The murder of neutral observers aboard fishing boats in the Pacific is one of the most under-reported issues in the $US6billion Pacific tuna fishing industry.
Few people are aware that fisheries observers have died on the high seas while attempting to guarantee the sustainability of fish stocks, reports Netani Rika, at the Western and Central Pacific Fisheries Commission meeting that concludes in Bali today.
Observers have experienced intimidation, threats harassment, in some cases assault on board vessels fishing in the region. In the most extreme cases observers have gone missing.
In September United States national, Keith Davis, disappeared from the Victoria 168 off the Peru coast after taking on a shipment of fish from the Vanuatu-flagged Taiwanese boat Chung Kuo No 818.
Bubba Cook, the World Wildlife Fund’s Western Central Pacific Ocean Tuna Programme Manager, said the tuna industry actively covered up these incidents.
“They try to keep those stories, you know, in-house because they know that no one will want to buy tuna that people die to produce,” he said.
A major search operation was conducted by United States and Peruvian Coast Guard after Davis disappeared. He was never found.
But Cook suggested that the extent of the search and the assets used would not have been the same if Davis had been a Pacific islander.
At least two Papua New Guinean observers have been murdered at sea and the WWF will push for measures to ensure the safety of fisheries observers working on fishing vessels.
“Within the last five years there's been at least three observers from Papua New Guinea who have gone missing,” Cook said.
Charlie Lasisi was murdered by six Filipino crew members on the Dolores 838 in the Bismarck Sea in March 2010.
His body was found bound in chains and the crew members faced trial but were acquitted by a Papua New Guinea court. Ironically, Lasisi was employed as an observer by the PNG Fisheries Department.

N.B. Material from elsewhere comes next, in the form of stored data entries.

Definition set_flags (v : Z) (m : MetaData) : MetaData :=
  mkMeta (pageSize m) v (fileSize m) (atime m) (originMtime m) (cksumKind m) (originCksum m)
    (key m) (bitmap m) (pageCrcs m).
Definition set_atime (v : Z) (m : MetaData) : MetaData :=
  mkMeta (pageSize m) (flags m) (fileSize m) v (originMtime m) (cksumKind m) (originCksum m)
    (key m) (bitmap m) (pageCrcs m).
Definition set_origin (mt k c : Z) (m : MetaData) : MetaData :=
  mkMeta (pageSize m) (flags m) (fileSize m) (atime m) mt k c (key m) (bitmap m) (pageCrcs m).
(** The presence bit and the CRC of one page. *)
Definition set_page (b : PageBitmap) (i c : Z) (m : MetaData) : MetaData :=
  mkMeta (pageSize m) (flags m) (fileSize m) (atime m) (originMtime m) (cksumKind m)
    (originCksum m) (key m) b (zset (pageCrcs m) i c).

(** [npages()]; the 64-bit sum wraps for sizes within a page of 2^64. *)
Definition npages_of (pageSize fileSize : Z) : Z :=
  if pageSize =? 0 then 0 else (fileSize +% pageSize -% 1) / pageSize.
Definition npages (m : MetaData) : Z := npages_of (pageSize m) (fileSize m).

(** [pageBytes(i)]: the tail page may be short. *)
Definition pageBytes (m : MetaData) (i : Z) : Z :=
  let start := i *% pageSize m in
  let end_ := Z.min (start +% pageSize m) (fileSize m) in
  w32 (end_ -% start).

Definition cachedBytes (m : MetaData) : Z :=
  let n := Bitmap.count_ (bitmap m) in
  if n =? 0 then 0
  else
    let bytes_ := n *% pageSize m in
    let last := npages m -% 1 in
    if Bitmap.get (bitmap m) last
    then bytes_ -% w32 (pageSize m - pageBytes m last)
    else bytes_.

(** [fresh(key, fileSize, pageSize)]; [now] is [time(nullptr)]. *)
Definition fresh (now : Z) (key : bytes) (fileSize pageSize : Z) : MetaData :=
  let np := npages_of pageSize fileSize in
  mkMeta pageSize 0 fileSize now 0 kCksumNone 0 key (Bitmap.reset np) (zeros np).

Definition kMagic : bytes := bs "UCAC".
Definition kHeaderSize : Z := 56.
Definition kCrcFieldOff : Z := 52.

Definition align8 (n : Z) : Z := Z.land (n +% 7) (w64 (Z.lnot 7)).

His compatriot, Wesley Talia, also died in suspicious circumstances while posted as an observer on board a foreign fishing vessel in the Pacific.
There is no evidence that the families of Lasisi or Talia have been compensated for their loss.
Pacific tuna nations gathered in Bali for two weeks of discussion for the Western and Central Pacific Fisheries Commission, which met December 3-8.
Very few Pacific nations provide data on fisheries observers, conditions aboard fishing vessels or incidents in which these monitors are injured, disappear or die.
Cook said observers had come under increasing threats from the fishing industry in recent years.
“In many cases the observers aren’t very welcome on board. They are viewed as taking up space, unnecessary, as a potential threat because they do serve a compliance purpose,” he said.
“They identify any activities that might be considered illegal so it puts them immediately at risk because they are viewed as being in opposition, in many cases by the fishermen.”
This situation, Cook said, was unfortunate because the observers had huge potential to ensure that the fishing industry remained viable well into the future.
“The fishermen should view them as an important tool, as an important part of the process because the observers are the ones providing the information to ensure that the fishery is sustainable for everyone,” he said.
“Unfortunately that is not the case. So as a result of that dynamic over a number of years we have seen increased complaints from a number of observers as to the way they’ve been treated.
“They have experienced intimidation, threats harassment, in some cases assault on board vessels fishing in the region. In the most extreme cases observers have gone missing.”
The WWF will attempt to address the issue of observer safety at a plenary of the WCPFC this week and looked at the possibility of providing the observers with communications equipment which is independent of on-board radio.
Industry insiders have said that communications equipment aboard most vessels is controlled by the captain and because of this observers are sometimes reluctant to make incriminating reports.
Observers are the eyes and ears of the management agencies on the ocean and needed technical support from all parties involved in the industry, Cook said.
“They provide a critical role in monitoring and controlling the fisheries in terms of the information that they provide is both used for management as well as compliance purposes and they form the backbone of the science that comes into the management process that ultimately determines how the stocks are managed and whether they are managed sustainably.”
Meanwhile, Patricia Kailoa, Acting Chief Executive Officer of Pacific Dialogue, told a regional tuna meeting in September that despite the size of the regional fishing industry, there were few published observations about working conditions.
“The remarkable feature of all of these reports, is that not one of them reports on, or refers to (beyond a mention), crew conditions in the Pacific Islands region – home to the largest tuna fishery in the world and perhaps, the world’s largest high seas fishing fleet,” she said.